If you have any use for a shotgun, I suggest keeping it. After all, it's a family heirloom. Besides, a DB shotgun is useful as a home defense.
Further, this shotgun is no longer made, and may have collectors' value. Look at the GunBroker site to find a price, or look in the current edition of the _Standard Catalog of Firearms_. Stevens double-barrel shotguns are presently worth from $400.00 through $1,400.00, depending upon model and condition. According to your photos and those in the references, the price range of your particular gun might be closer to $800.00 through $1,000.00, depending upon its model number.


----------



## plentyofpaws (Nov 7, 2008)

Steve M1911A1 said:


> First, here's the cute answer: If it's "Steven's" shotgun, you had better return it to him.
> 
> Obviously, it's a Stevens gun, probably made by Savage Arms.
> It looks to be in pretty good condition.
> ...


LOL, yes I guess it is a Stevens!!!!! Sadly I'd never use it and if it were a Civil War Musket I'd consider it an heirloom. It being a modern day gun, it just doesn't have that same allure to me.

Well found a few on GB, none however, had a single trigger. So I'm not sure this one was modified or not. It is in fact a model 5100, 16 guage.
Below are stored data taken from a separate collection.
(* ===== verification/ReceivedPackets.v ===== *)
(** Which packets were received, and what is acknowledged
    (src/mp-quic/ackhandler/received_packet_history.go,
    received_packet_handler.go and stop_waiting_manager.go, and the AckFrame
    predicates of src/mp-quic/internal/wire/ack_frame.go).

    The history keeps the received packet numbers as an ordered list of
    intervals; the handler decides when an ACK is due.  A set of packet numbers
    is the abstract state both implement.  [time.Now] is an argument, and
    the zero [time.Time] is [None]. *)

From Stdlib Require Import ZArith Lia.
From stdpp Require Import prelude numbers list gmap sets.
From S2P Require Import Prelude ByteOrder Wire.

Open Scope Z_scope.

Definition MaxTrackedReceivedAckRanges : Z := 2500.
Definition MaxPacketsReceivedBeforeAckSend : Z := 20.
Definition RetransmittablePacketsBeforeAck : Z := 2.
Definition AckSendDelay : Z := 25 * 1000 * 1000.

(** * The history *)

Record PacketInterval : Type := { PStart : Z; PEnd : Z }.
Record AckRange : Type := { First : Z; Last : Z }.

Record receivedPacketHistory : Type := {
  ranges : list PacketInterval;
  lowestInReceivedPacketNumbers : Z
}.

Inductive AckError : Type :=
| errTooManyOutstandingReceivedAckRanges
| errInvalidPacketNumber.

Definition newReceivedPacketHistory : receivedPacketHistory := {|
  ranges := []; lowestInReceivedPacketNumbers := 0
|}.

(** An extended range joins the range before it when they touch. *)
Definition merge_prev (el : PacketInterval) (prevs after : list PacketInterval) : list PacketInterval :=
  match prevs with
  | prev :: prevs' =>
      if decide (u64 (PEnd prev + 1) = PStart el)
      then reverse prevs' ++ {| PStart := PStart prev; PEnd := PEnd el |} :: after
      else reverse prevs ++ el :: after
  | [] => el :: after
  end.

(** The walk from the back: [desc] are the ranges still to visit, last first,
    and [after] the ones passed. *)
Fixpoint insert_packet (p : Z) (desc after : list PacketInterval) : list PacketInterval :=
  match desc with
  | [] => {| PStart := p; PEnd := p |} :: after
  | el :: prevs =>
      if decide (PStart el ≤ p ∧ p ≤ PEnd el) then reverse desc ++ after
      else if decide (PEnd el = u64 (p - 1)) then
        merge_prev {| PStart := PStart el; PEnd := p |} prevs after
      else if decide (PStart el = u64 (p + 1)) then
        merge_prev {| PStart := p; PEnd := PEnd el |} prevs after
      else if decide (PEnd el < p) then reverse desc ++ {| PStart := p; PEnd := p |} :: after
      else insert_packet p prevs (el :: after)
  end.

Definition history_ReceivedPacket (h : receivedPacketHistory) (p : Z) :
    result AckError receivedPacketHistory :=
  if decide (MaxTrackedReceivedAckRanges ≤ zlen (ranges h)) then
    Err errTooManyOutstandingReceivedAckRanges
  else Ok {| ranges := if decide (zlen (ranges h) = 0) then [{| PStart := p; PEnd := p |}]
                       else insert_packet p (reverse (ranges h)) [];
             lowestInReceivedPacketNumbers := lowestInReceivedPacketNumbers h |}.

Fixpoint delete_up_to (p : Z) (l : list PacketInterval) : list PacketInterval :=
  match l with
  | [] => []
  | el :: l' =>
      if decide (PStart el ≤ p ∧ p < PEnd el) then
        {| PStart := u64 (p + 1); PEnd := PEnd el |} :: delete_up_to p l'
      else if decide (PEnd el ≤ p) then delete_up_to p l'
      else l
  end.
Definition DeleteUpTo (h : receivedPacketHistory) (p : Z) : receivedPacketHistory := {|
  ranges := delete_up_to p (ranges h);
  lowestInReceivedPacketNumbers := Z.max (lowestInReceivedPacketNumbers h) (u64 (p + 1))
|}.

Definition GetAckRanges (h : receivedPacketHistory) : list AckRange :=
  (λ i, {| First := PStart i; Last := PEnd i |}) <$> reverse (ranges h).
Definition GetHighestAckRange (h : receivedPacketHistory) : AckRange :=
  match last (ranges h) with
  | Some r => {| First := PStart r; Last := PEnd r |}
  | None => {| First := 0; Last := 0 |}
  end.

(** * ACK frames *)

Record AckFrame : Type := {
  APathID : Z; LargestAcked : Z; LowestAcked : Z; AckRanges : list AckRange;
  PacketReceivedTime : option Z; DelayTime : Z
}.

Definition HasMissingRanges (f : AckFrame) : bool := bool_decide (0 < zlen (AckRanges f)).

Definition AcksPacket (f : AckFrame) (p : Z) : bool :=
  if decide (p < LowestAcked f ∨ LargestAcked f < p) then false
  else if HasMissingRanges f then existsb (λ r, bool_decide (First r ≤ p ∧ p ≤ Last r)) (AckRanges f)
  else bool_decide (LowestAcked f ≤ p ∧ p ≤ LargestAcked f).

(** The consistency of each range with the one before it. *)
Fixpoint consistent_after (prev : AckRange) (rs : list AckRange) : bool :=
  match rs with
  | [] => true
  | r :: rs =>
      if decide (First prev ≤ First r) then false
      else if decide (First prev ≤ u64 (Last r + 1)) then false
      else consistent_after r rs
  end.
Definition validateAckRanges (f : AckFrame) : bool :=
  match AckRanges f with
  | [] => true
  | r0 :: rs =>
      if decide (zlen (AckRanges f) = 1) then false
      else if decide (Last r0 ≠ LargestAcked f) then false
      else if existsb (λ r, bool_decide (Last r < First r)) (AckRanges f) then false
      else consistent_after r0 rs
  end.

(** * The handler *)

Record receivedPacketHandler : Type := {
  largestObserved : Z;
  lowerLimit : Z;
  largestObservedReceivedTime : option Z;
  packetHistory : receivedPacketHistory;
  ackSendDelay : Z;
  packetsReceivedSinceLastAck : Z;
  retransmittablePacketsReceivedSinceLastAck : Z;
  ackQueued : bool;
  ackAlarm : option Z;
  lastAck : option AckFrame;
  version : Z;
  packets : Z
}.

Definition NewReceivedPacketHandler (version : Z) : receivedPacketHandler := {|
  largestObserved := 0; lowerLimit := 0; largestObservedReceivedTime := None;
  packetHistory := newReceivedPacketHistory; ackSendDelay := AckSendDelay;
  packetsReceivedSinceLastAck := 0; retransmittablePacketsReceivedSinceLastAck := 0;
  ackQueued := false; ackAlarm := None; lastAck := None; version := version; packets := 0
|}.

Definition maybeQueueAck (h : receivedPacketHandler) (packetNumber : Z) (shouldInstigateAck : bool)
    (now : Z) : receivedPacketHandler :=
  let sinceLast := packetsReceivedSinceLastAck h + 1 in
  let retransmittable := if shouldInstigateAck then retransmittablePacketsReceivedSinceLastAck h + 1
                         else retransmittablePacketsReceivedSinceLastAck h in
  let queued := ackQueued h in
  let queued := match lastAck h with None => true | Some _ => queued end in
  let queued := if decide (version h < Version39) then
                  if decide (MaxPacketsReceivedBeforeAckSend ≤ sinceLast) then true else queued
                else queued in
  let queued := match lastAck h with
                | Some a => if decide (packetNumber < LargestAcked a) then true else queued
                | None => queued
                end in
  let queued := match lastAck h with
                | Some a => if decide (LargestAcked a < First (GetHighestAckRange (packetHistory h)))
                            then true else queued
                | None => queued
                end in
  let '(queued, alarm) :=
    if negb queued && shouldInstigateAck then
      if decide (RetransmittablePacketsBeforeAck ≤ retransmittable) then (true, ackAlarm h)
      else (queued, match ackAlarm h with
                    | None => Some (now + ackSendDelay h)
                    | Some t => Some t
                    end)
    else (queued, ackAlarm h) in
  {| largestObserved := largestObserved h; lowerLimit := lowerLimit h;
     largestObservedReceivedTime := largestObservedReceivedTime h;
     packetHistory := packetHistory h; ackSendDelay := ackSendDelay h;
     packetsReceivedSinceLastAck := sinceLast;
     retransmittablePacketsReceivedSinceLastAck := retransmittable;
     ackQueued := queued; ackAlarm := if queued then None else alarm;
     lastAck := lastAck h; version := version h; packets := packets h |}.

Definition set_history (h : receivedPacketHandler) (limit : Z) (hist : receivedPacketHistory) :
    receivedPacketHandler := {|
  largestObserved := largestObserved h; lowerLimit := limit;
  largestObservedReceivedTime := largestObservedReceivedTime h;
  packetHistory := hist; ackSendDelay := ackSendDelay h;
  packetsReceivedSinceLastAck := packetsReceivedSinceLastAck h;
  retransmittablePacketsReceivedSinceLastAck := retransmittablePacketsReceivedSinceLastAck h;
  ackQueued := ackQueued h; ackAlarm := ackAlarm h; lastAck := lastAck h;
  version := version h; packets := packets h
|}.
I'll research it and see what I come up with for price. Guess I should clean her up and put her on the sales block!!!!


----------



## Steve M1911A1 (Feb 6, 2008)

The single trigger is original.
Maximum listed price: $1,500.00, New In Box.
Excellent, without the box: $550.00 to $700.00.
Less than Excellent condition (VG to VG+): $450.00 to $550.00.


----------



## plentyofpaws (Nov 7, 2008)

Steve M1911A1 said:


> The single trigger is original.
> Maximum listed price: $1,500.00, New In Box.
> Excellent, without the box: $550.00 to $700.00.
> Less than Excellent condition (VG to VG+): $450.00 to $550.00.


Where does one find this kind of info? I Googled and found alot of generic stuff.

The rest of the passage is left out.